Einst eine „Vision, jetzt aber eine Liederparty“ ist das wichtigste Frühlingsereignis, das das Image eines Touristenziels prägt. Daher ist es nicht verwunderlich, dass unser Histarski Marko der wichtigste Medienstar der letzten Tage war. Genauso wie leidenschaftliche Fußballspieler, deren Silber und Bronze wie Gold glänzen, aber wir hoffen, dass das kulturell unterhaltsame Projekt die Vorteile des sportlichen Erfolgs überwindet, die nach Meinung des Berufsstandes nicht ausreichend gewürdigt werden.
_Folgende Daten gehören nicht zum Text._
(** * Life history: the calendar builder and the event mover

    A shallow embedding of [src/domain/LifeHistory.ts]: the nested
    decade / year / month / event structure, the two type guards on events,
    [LifeHistory.initiate] and [LifeHistory.moveEvent].

    Numbers are [Z] (every number the program computes on is an integer:
    years, months, indices, lengths).  Strings are [string].  The ambient
    services the program calls (the dayjs date library, [crypto.randomUUID],
    the system clock read by [dayjs()], [console.error]) are made explicit:
    the date parser and the two sources of fresh values are fields of an
    environment, and the number of values drawn so far together with the
    console output are threaded through a small state monad. *)

From Stdlib Require Import ZArith List String Ascii Bool Lia DecimalString
  Permutation.
Import ListNotations.
Open Scope string_scope.
Open Scope Z_scope.

(** ** JavaScript primitives used by the program *)

Module Js.

(** [String(n)] for an integer [n]. *)
Definition String_of (n : Z) : string := NilZero.string_of_int (Z.to_int n).

(** [Boolean(s)] for a string: every string but the empty one is truthy. *)
Definition truthy (s : string) : bool :=
  match s with
  | EmptyString => false
  | String _ _ => true
  end.

(** [Boolean(v)] for a value of type [string | null]. *)
Definition truthy_opt (v : option string) : bool :=
  match v with
  | None => false
  | Some s => truthy s
  end.

(** [a || b] on numbers: [0] is the one falsy integer. *)
Definition or_num (a b : Z) : Z := if a =? 0 then b else a.

(** The index list [0, 1, ..., length-1] that [Array.from({ length }, f)]
    walks; a length that is not positive gives no index at all. *)
Definition indices (length : Z) : list Z :=
  map Z.of_nat (seq 0 (Z.to_nat length)).

(** [s.padStart(n, "0")]. *)
Fixpoint zeros (n : nat) : string :=
  match n with
  | O => ""
  | S k => String "0"%char (zeros k)
  end.

Definition padStart0 (n : nat) (s : string) : string :=
  zeros (n - String.length s) ++ s.

End Js.

(** ** The date library *)

(** What the program reads from a valid dayjs object: its year, its month
    (zero-based, as dayjs has it) and its day of the month. *)
Record Dayjs : Type := mkDayjs {
  dj_year : Z;
  dj_month : Z;
  dj_date : Z
}.

(** [d.format("YYYY-MM")] and [d.format("YYYY-MM-DD")]; [None] is dayjs's
    Invalid Date, which formats as the text "Invalid Date". *)
Definition format_YYYY_MM (d : option Dayjs) : string :=
  match d with
  | None => "Invalid Date"
  | Some d =>
      Js.padStart0 4 (Js.String_of (dj_year d)) ++ "-" ++
      Js.padStart0 2 (Js.String_of (dj_month d + 1))
  end.

Definition format_YYYY_MM_DD (d : option Dayjs) : string :=
  match d with
  | None => "Invalid Date"
  | Some d =>
      Js.padStart0 4 (Js.String_of (dj_year d)) ++ "-" ++
      Js.padStart0 2 (Js.String_of (dj_month d + 1)) ++ "-" ++
      Js.padStart0 2 (Js.String_of (dj_date d))
  end.

(** ** Ambient services *)

(** The collaborators the program does not implement itself.
    [dayjs s] is the date dayjs parses from the string [s] ([None] for an
    Invalid Date); [randomUUID n] is the identifier returned by the [n]-th
    call of [crypto.randomUUID()]; [timestamp n] is the text returned by the
    [n]-th call of [dayjs().format()]. *)
Record Env : Type := mkEnv {
  dayjs : string -> option Dayjs;
  randomUUID : nat -> string;
  timestamp : nat -> string
}.

(** What a run has consumed and emitted so far. *)
Record World : Type := mkWorld {
  uuids_drawn : nat;
  clock_reads : nat;
  console : list string
}.

Definition M (A : Type) : Type := World -> A * World.

Definition ret {A} (a : A) : M A := fun w => (a, w).

Definition bind {A B} (m : M A) (k : A -> M B) : M B :=
  fun w => let (a, w') := m w in k a w'.

Notation "x <- m ;; k" := (bind m (fun x => k))
  (at level 61, m at next level, right associativity).
Notation "m >> k" := (bind m (fun _ => k))
  (at level 61, right associativity).

Fixpoint mapM {A B} (f : A -> M B) (l : list A) : M (list B) :=
  match l with
  | [] => ret []
  | a :: l' => b <- f a ;; bs <- mapM f l' ;; ret (b :: bs)
  end.

(** [Array.from({ length }, (_, i) => f i)] with an effectful callback. *)
Definition array_from {A} (length : Z) (f : Z -> M A) : M (list A) :=
  mapM f (Js.indices length).

Definition crypto_randomUUID (env : Env) : M string :=
  fun w => (randomUUID env (uuids_drawn w),
            mkWorld (S (uuids_drawn w)) (clock_reads w) (console w)).

Definition dayjs_now_format (env : Env) : M string :=
  fun w => (timestamp env (clock_reads w),
            mkWorld (uuids_drawn w) (S (clock_reads w)) (console w)).

Definition console_error (msg : string) : M unit :=
  fun w => (tt, mkWorld (uuids_drawn w) (clock_reads w) (console w ++ [msg])).

(** ** Data model *)

(** An event object.  The two TypeScript shapes differ in which of
    [event_text] and [event_image] the object carries; [None] is an absent
    property. *)
Record LifeHistoryEvent : Type := mkEvent {
  event_id : string;
  event_date : string;
  event_text : option string;
  event_image : option string;
  updated_at : string;
  user_id : string
}.

Record LifeHistoryMonth : Type := mkMonth {
  month_id : string;
  month : Z;
  events : list LifeHistoryEvent
}.

Record LifeHistoryYear : Type := mkYear {
  year_id : string;
  year : Z;
  months : list LifeHistoryMonth
}.

Record LifeHistoryDecade : Type := mkDecade {
  decade_id : string;
  decade : Z;
  years : list LifeHistoryYear
}.

Definition MonthlyLifeHistory : Type := list LifeHistoryDecade.
(* ===== verification/CInt.v ===== *)
(** * Machine integers of the C program

    A [w]-bit value is a [Z]; every conversion the program performs
    (assignment to [uint16_t], a cast to [int32_t], an unsigned addition)
    is one of the wrap functions below.  [le_bytes]/[le_val] give the
    little-endian object representation the records have on disk and on the
    wire. *)
From S2P Require Import Prelude.

Definition INT16_MAX : Z := 32767.
Definition INT16_MIN : Z := -32768.

Definition u8 (z : Z) : Z := z mod 2 ^ 8.
Definition u16 (z : Z) : Z := z mod 2 ^ 16.
Definition u32 (z : Z) : Z := z mod 2 ^ 32.
Definition i16 (z : Z) : Z := (z + 2 ^ 15) mod 2 ^ 16 - 2 ^ 15.
Definition i32 (z : Z) : Z := (z + 2 ^ 31) mod 2 ^ 32 - 2 ^ 31.

Definition is_u8 (z : Z) : Prop := 0 ≤ z < 2 ^ 8.
Definition is_u16 (z : Z) : Prop := 0 ≤ z < 2 ^ 16.
Definition is_u32 (z : Z) : Prop := 0 ≤ z < 2 ^ 32.
Definition is_i16 (z : Z) : Prop := - 2 ^ 15 ≤ z < 2 ^ 15.
Definition is_i32 (z : Z) : Prop := - 2 ^ 31 ≤ z < 2 ^ 31.

#[export] Instance is_u8_dec z : Decision (is_u8 z).
Proof. unfold is_u8. apply _. Defined.
#[export] Instance is_u16_dec z : Decision (is_u16 z).
Proof. unfold is_u16. apply _. Defined.
#[export] Instance is_u32_dec z : Decision (is_u32 z).
Proof. unfold is_u32. apply _. Defined.
#[export] Instance is_i16_dec z : Decision (is_i16 z).
Proof. unfold is_i16. apply _. Defined.
#[export] Instance is_i32_dec z : Decision (is_i32 z).
Proof. unfold is_i32. apply _. Defined.

(** Unfold every width predicate and conversion, then arithmetic. *)
Ltac int_lia :=
  unfold is_u8, is_u16, is_u32, is_i16, is_i32, u8, u16, u32, i16, i32,
    INT16_MAX, INT16_MIN in *;
  change (2 ^ 8) with 256 in *; change (2 ^ 15) with 32768 in *;
  change (2 ^ 16) with 65536 in *; change (2 ^ 31) with 2147483648 in *;
  change (2 ^ 32) with 4294967296 in *;
  try (Z.to_euclidean_division_equations; lia).

Lemma u8_range z : is_u8 (u8 z).
Proof. int_lia. Qed.
Lemma u32_range z : is_u32 (u32 z).
Proof. int_lia. Qed.
Lemma u16_range z : is_u16 (u16 z).
Proof. int_lia. Qed.
Lemma i16_range z : is_i16 (i16 z).
Proof. int_lia. Qed.
Lemma i32_range z : is_i32 (i32 z).
Proof. int_lia. Qed.
Lemma u8_id z : is_u8 z → u8 z = z.
Proof. int_lia. Qed.
Lemma u16_id z : is_u16 z → u16 z = z.
Proof. int_lia. Qed.
Lemma u32_id z : is_u32 z → u32 z = z.
Proof. int_lia. Qed.
Lemma i16_id z : is_i16 z → i16 z = z.
Proof. int_lia. Qed.
Lemma i32_id z : is_i32 z → i32 z = z.
Proof. int_lia. Qed.
Lemma i32_u32 z : i32 (u32 z) = i32 z.
Proof. int_lia. Qed.

#[export] Hint Resolve u8_range u16_range u32_range i16_range i32_range : vox.

(** The signed difference of two sequence numbers, [(int32_t)(a - b)] on
    [uint32_t] operands: exact while they are less than half the range apart. *)
Definition seq_diff (a b : Z) : Z := i32 (u32 (a - b)).

Lemma seq_diff_window base i j :
  0 ≤ i < 2 ^ 31 → 0 ≤ j < 2 ^ 31 →
  seq_diff (u32 (base + i)) (u32 (base + j)) = i - j.
Proof. unfold seq_diff. int_lia. Qed.

(** ** Object representation *)
Fixpoint le_bytes (n : nat) (z : Z) : list Z :=
  match n with
  | O => []
  | S n' => z mod 256 :: le_bytes n' (z / 256)
  end.

Fixpoint le_val (l : list Z) : Z :=
  match l with
  | [] => 0
  | b :: l' => b + 256 * le_val l'
  end.

Lemma length_le_bytes n z : length (le_bytes n z) = n.
Proof. revert z. induction n as [|n IH]; intros z; cbn; [done|]. by rewrite IH. Qed.
#[export] Hint Rewrite length_le_bytes : len.

Lemma le_val_bytes n z : le_val (le_bytes n z) = z mod 256 ^ Z.of_nat n.
Proof.
  revert z. induction n as [|n IH]; intros z; cbn [le_bytes le_val].
  - by rewrite Z.mod_1_r.
  - rewrite IH, Nat2Z.inj_succ, Z.pow_succ_r by lia.
    rewrite Z.rem_mul_r; lia.
Qed.

Lemma le_bytes_range n z : Forall is_u8 (le_bytes n z).
Proof.
  revert z. induction n as [|n IH]; intros z; cbn; constructor; [int_lia|apply IH].
Qed.

(** A signed 32-bit field read back from its four bytes. *)
Lemma i32_le_bytes z : is_i32 z → i32 (le_val (le_bytes 4 z)) = z.
Proof.
  intros Hz. rewrite le_val_bytes. change (256 ^ Z.of_nat 4) with (2 ^ 32). int_lia.
Qed.

Lemma u32_le_bytes z : is_u32 z → le_val (le_bytes 4 z) = z.
Proof.
  intros Hz. rewrite le_val_bytes. change (256 ^ Z.of_nat 4) with (2 ^ 32). int_lia.
Qed.

Lemma u16_le_bytes z : is_u16 z → le_val (le_bytes 2 z) = z.
Proof.
  intros Hz. rewrite le_val_bytes. change (256 ^ Z.of_nat 2) with (2 ^ 16). int_lia.
Qed.

#[global] Arguments le_bytes : simpl never.
#[global] Arguments le_val : simpl never.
Obwohl wir im Sportjargon wussten, dass Spieler von der Bank aus auch wichtige Spiele entscheiden, konnten selbst die größten Optimisten nicht an den Erfolg des jungen histrischen Teams unter der Leitung von „Öko-Ethno-Evangelist Marko“ beim jüngsten Weltspektakel EUROSONG glauben.
Und tatsächlich stellt unser Kaštelirac nach kürzeren Vorbereitungen und jugendlichem Enthusiasmus und Optimismus die von „unnatürlichen Beziehungen“ dominierte globale Welt in den Schatten und unterwirft das kulturell unterhaltsame Leben des alten Kontinents.
Wie kam es, dass Ihr Blogger zufällig in Split, der sportlichsten Stadt der Welt, war, aber wegen eines anderen, kulturellen Ereignisses und Gedenkens an den 500. Todestag unseres Kulturstars Marko Marulić, der das kulturelle Leben Europas eroberte? Damals mit seiner JUDITH und allerlei literarischer Kreativität bestand kein Zweifel daran, dass die beiden Marken gebloggt und öffentlich beworben werden sollten.

Zu ihren Ehren und zu unserem Stolz
Zufällig oder nicht, der alte Name Marko ist auch in der kulturellen Identität der Kroaten verwurzelt, von Marko Polo, Marko Križevčanin über Marulić bis zum heutigen Marko Histrijatski (obwohl er als Baby Lasagna in Erinnerung bleiben wird, ist er immer noch unser Marko aus dem Adel Familie von Purišić).
Was aber besonders beeindruckend ist, ist der Tanz und die Begeisterung der jungen und alten Spliter und ihrer Gäste, einer nicht geringen Zahl einheimischer und ausländischer Touristen, darunter auch solcher verschiedener Berufe und Berufe.

In der Gruppe der Fans stach irgendwie der Musikpädagoge und Professor Daca hervor, die Primadonna aus Humbosan, die sich gleichermaßen für das Leben und Werk von Marko Marulić begeisterte, sowie Marko Srebrenjak vom Eurovision Song Contest.
Wir trafen uns in der Marmontova-Straße bei einer entsprechenden Ausstellung, aber auch an der Riva, wo sie zu den Rhythmen von Marko Lazanica feierte und tanzte.

Die ansässigen Gastronomen und Tourismusmitarbeiter waren sicherlich begeistert, sowohl wegen Marks Erfolg als auch wegen des großen Interesses der Touristen von Skandinavien bis zum Mittelmeer.
Wir hoffen, dass jeder gerne das „Markusevangelium“ als Teil unserer religiösen und kulturell unterhaltsamen Identität liest und befolgt, das durch das touristische Image auch ein guter Leitfaden für die Markenbildung des Reiseziels sein kann.

Wenn unsere Parlamentarier und Europaabgeordneten dem folgen, wird der Markusplatz von positivem Optimismus und nicht von Protestpessimismus gedeihen.
Nur so wird das Silber unserer Mark beim Eurovision Song Contest zum Gold unseres gesamten geschäftlichen und gesellschaftlichen Daseins auf dem Planeten, den wir unsere Erde nennen und den St. Marko schützt und bewahrt in erster Linie.